Activity: If a line in the entries contains the string "unfold", include that line in your answer.

*** Material for this exercise Section Begins ***

(** ** C7: key resolution during block ingestion is a soft failure *)

(** C7: when a block carries transfer events and applying them completes,
    [PostBlock] returns no error whatever the root chain answers; for every
    touched entry that has no signing key once the events are applied
    [getBlsKey] was called for it, the stored entry carries the answer, and
    when the lookup fails a warning was logged and the entry is stored without
    a key. *)
Theorem C7_PostBlock_key_resolution_soft range_map s st req fvs event events tr sc :
  RangeOk range_map →
  fullValidatorSet st = Some fvs →
  eventsGetter_getFromBlocks s (BlockNumber fvs) (req_FullBlock req)
    = Some (event :: events) →
  applyTransferEvents (Validators fvs) (event :: events) = (tr, Some sc) →
  ∃ tr' st' fvs',
    PostBlock range_map s st req = (tr', Ok st') ∧
    fullValidatorSet st' = Some fvs' ∧
    ∀ a, touched a (event :: events) →
      ∃ v v', sc !! a = Some v ∧ Validators fvs' !! a = Some v' ∧
        (BlsKey v = None →
           CallGetBlsKey (Address v) ∈ tr' ∧
           BlsKey v' = getBlsKey s (Address v) ∧
           (getBlsKey s (Address v) = None →
              WarnCouldNotGetInfo (Block_Number (req_FullBlock req)) a ∈ tr' ∧
              BlsKey v' = None)).
Proof.
  intros Hr Hst Hget Happly.
  unfold PostBlock, getFullValidatorSet. rewrite Hst.
  rewrite (updateWithReceipts_events range_map Hr _ _ _ _ _ _ _ Hget Happly).
  eexists _, _, _. split; [done|]. split; [done|]. simpl.
  intros a Ht.
  pose proof (applyTransferEvents_touched _ _ _ _ _ Happly Ht) as [v Hv]%elem_of_dom.
  exists v, (resolved s v). split; [done|].
  split; [by rewrite lookup_fmap, Hv|].
  intros Hkey.
  assert ((a, v) ∈ range_map sc) as Hin by by apply (elem_of_range range_map Hr).
  assert (∀ e, e ∈ entryEffects s (Block_Number (req_FullBlock req)) (a, v) →
               e ∈ tr ++ (range_map sc ≫= entryEffects s (Block_Number (req_FullBlock req))))
    as Heff.
  { intros e He. apply elem_of_app. right. apply list_elem_of_bind. eauto. }
  unfold entryEffects in Heff. simpl in Heff. rewrite Hkey in Heff.
  split; [|split].
  - apply Heff. destruct (getBlsKey s (Address v)); left.
  - simpl. by rewrite Hkey.
  - intros Hfail. rewrite Hfail in Heff. split.
    + apply Heff. right. left.
    + simpl. by rewrite Hkey.
Qed.

Example PostBlock_soft_failure_run :
  PostBlock range_canonical manager_with_stake_B (store_of keyed_A_ledger) block_7_request =
  ([CallGetBlsKey addrB; WarnCouldNotGetInfo 7 addrB],
   Ok {| fullValidatorSet :=
           Some {| BlockNumber := 7; EpochID := 1; UpdatedAtBlockNumber := 0;
                   Validators := <[addrB := staker addrB 3]> keyed_A_ledger |} |}).
Proof. vm_compute. reflexivity. Qed.

Lemma C7_witness_first_stake_without_key :
  ∃ tr' st' fvs',
    PostBlock range_canonical manager_with_stake_B (store_of keyed_A_ledger) block_7_request
      = (tr', Ok st') ∧
    fullValidatorSet st' = Some fvs' ∧
    ∀ a, touched a (stake_event_B :: []) →
      ∃ v v', <[addrB := staker addrB 3]> keyed_A_ledger !! a = Some v ∧
              Validators fvs' !! a = Some v' ∧
        (BlsKey v = None →
           CallGetBlsKey (Address v) ∈ tr' ∧
           BlsKey v' = getBlsKey manager_with_stake_B (Address v) ∧
           (getBlsKey manager_with_stake_B (Address v) = None →
              WarnCouldNotGetInfo (Block_Number (req_FullBlock block_7_request)) a ∈ tr' ∧
              BlsKey v' = None)).
Proof.
  apply (C7_PostBlock_key_resolution_soft range_canonical manager_with_stake_B
           (store_of keyed_A_ledger) block_7_request
           {| BlockNumber := 0; EpochID := 0; UpdatedAtBlockNumber := 0;
              Validators := keyed_A_ledger |}
           stake_event_B [] []).
  - apply range_canonical_ok.
  - reflexivity.
  - reflexivity.
  - vm_compute. reflexivity.
Defined.
(** * fakegorm: the call-expectation engine of [main.go]

    A shallow embedding of the expectation queue of package [gorm]
    (module [github.com/jinzhu/gorm]): declaring expectations, the
    intercepted operations that all forward to [query], parameter
    verification, output projection and [ExpectationsMet].

    The Go standard library the engine calls ([reflect], [encoding/json],
    [fmt]) is not part of the repository; it is taken as an interface
    ([Runtime]) the engine is parametric in.  A small instance of that
    interface ([Module Tiny]) is used to run the engine on concrete
    inputs. *)

From Stdlib Require Import ZArith Lia Ascii String.
From stdpp Require Import base tactics option list strings pretty.

Local Open Scope Z_scope.

(** ** Go basics *)

(** [reflect.Kind], with [Kind.String]. *)
Inductive Kind : Type :=
| Invalid | Bool | Int | Int8 | Int16 | Int32 | Int64
| Uint | Uint8 | Uint16 | Uint32 | Uint64 | Uintptr
| Float32 | Float64 | Complex64 | Complex128
| Array | Chan | Func | Interface | Map | Ptr | Slice
| String_ | Struct | UnsafePointer.

#[global] Instance Kind_eq_dec : EqDecision Kind.
Proof. solve_decision. Defined.

Definition Kind_String (k : Kind) : string :=
  match k with
  | Invalid => "invalid" | Bool => "bool" | Int => "int" | Int8 => "int8"
  | Int16 => "int16" | Int32 => "int32" | Int64 => "int64"
  | Uint => "uint" | Uint8 => "uint8" | Uint16 => "uint16"
  | Uint32 => "uint32" | Uint64 => "uint64" | Uintptr => "uintptr"
  | Float32 => "float32" | Float64 => "float64"
  | Complex64 => "complex64" | Complex128 => "complex128"
  | Array => "array" | Chan => "chan" | Func => "func"
  | Interface => "interface" | Map => "map" | Ptr => "ptr"
  | Slice => "slice" | String_ => "string" | Struct => "struct"
  | UnsafePointer => "unsafe.Pointer"
  end.

(** A Go [error] value.  [errors_New] is [errors.New]; [json_error] stands
    for the error values [encoding/json] returns. *)
Inductive error : Type :=
| errors_New (text : string)
| json_error (text : string).

#[global] Instance error_eq_dec : EqDecision error.
Proof. solve_decision. Defined.

(** Go's [int] is 64 bits wide here; [int_wrap] is its wrap-around. *)
Definition max_int : Z := 2 ^ 63 - 1.
Definition int_wrap (z : Z) : Z := (z + 2 ^ 63) mod 2 ^ 64 - 2 ^ 63.

(** [len(s)] as a Go [int]. *)
Definition len {A} (s : list A) : Z := Z.of_nat (length s).

(** The two run-time panics the engine can raise. *)
Inductive panic : Type :=
| index_out_of_range
| nil_pointer_dereference.

#[global] Instance panic_eq_dec : EqDecision panic.
Proof. solve_decision. Defined.

(** [strings.Split(s, sep)] for a one-character separator. *)
Fixpoint strings_Split_from (sep : ascii) (s : string) (cur : string) : list string :=
  match s with
  | EmptyString => [cur]
  | String c s' =>
      if Ascii.eqb c sep then cur :: strings_Split_from sep s' ""
      else strings_Split_from sep s' (cur +:+ String c "")
  end.

Definition strings_Split (s : string) (sep : ascii) : list string :=
  strings_Split_from sep s "".

(** ** The Go runtime the engine runs on *)

(** Values of type [interface{}], the memory pointers refer into, and the
    library functions [main.go] calls on them. *)
Class Runtime : Type := {
  (** dynamic values of type [interface{}]; the nil interface is one of them *)
  value : Type;
  (** the memory that pointer values refer into *)
  mem : Type;
  (** [*p]: the referent of a pointer value, if it has one *)
  load : mem -> value -> option value;
  (** [reflect.Type]; [reflect_TypeOf] is [None] for the nil interface,
      for which [reflect.TypeOf] returns a nil [Type] *)
  rtype : Type;
  reflect_TypeOf : value -> option rtype;
  rtype_Kind : rtype -> Kind;
  (** [reflect.DeepEqual(x, y)] *)
  reflect_DeepEqual : mem -> value -> value -> bool;
  (** the [%v] verb of [fmt.Sprintf] *)
  fmt_v : mem -> value -> string;
  (** the [[]byte] [json.Marshal] produces *)
  json_text : Type;
  json_Marshal : mem -> value -> json_text + error;
  (** [json.Unmarshal(data, dst)]: the memory after the call and the error *)
  json_Unmarshal : json_text -> value -> mem -> mem * option error;
  (** [Copy], which [WithOutput] calls; its definition is not in [main.go].
      It may allocate, so it returns the memory too. *)
  Copy : value -> mem -> value * mem;
  (** [*sql.DB] and [sqlmock.New()] (the mock itself is dropped by the code) *)
  sql_DB : Type;
  sqlmock_New : sql_DB * option error
}.

Section Engine.
Context `{RT : Runtime}.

*** Material for this exercise Section Ends ***

Exercise solution:
  unfold PostBlock, getFullValidatorSet. rewrite Hst.
  unfold entryEffects in Heff. simpl in Heff. rewrite Hkey in Heff.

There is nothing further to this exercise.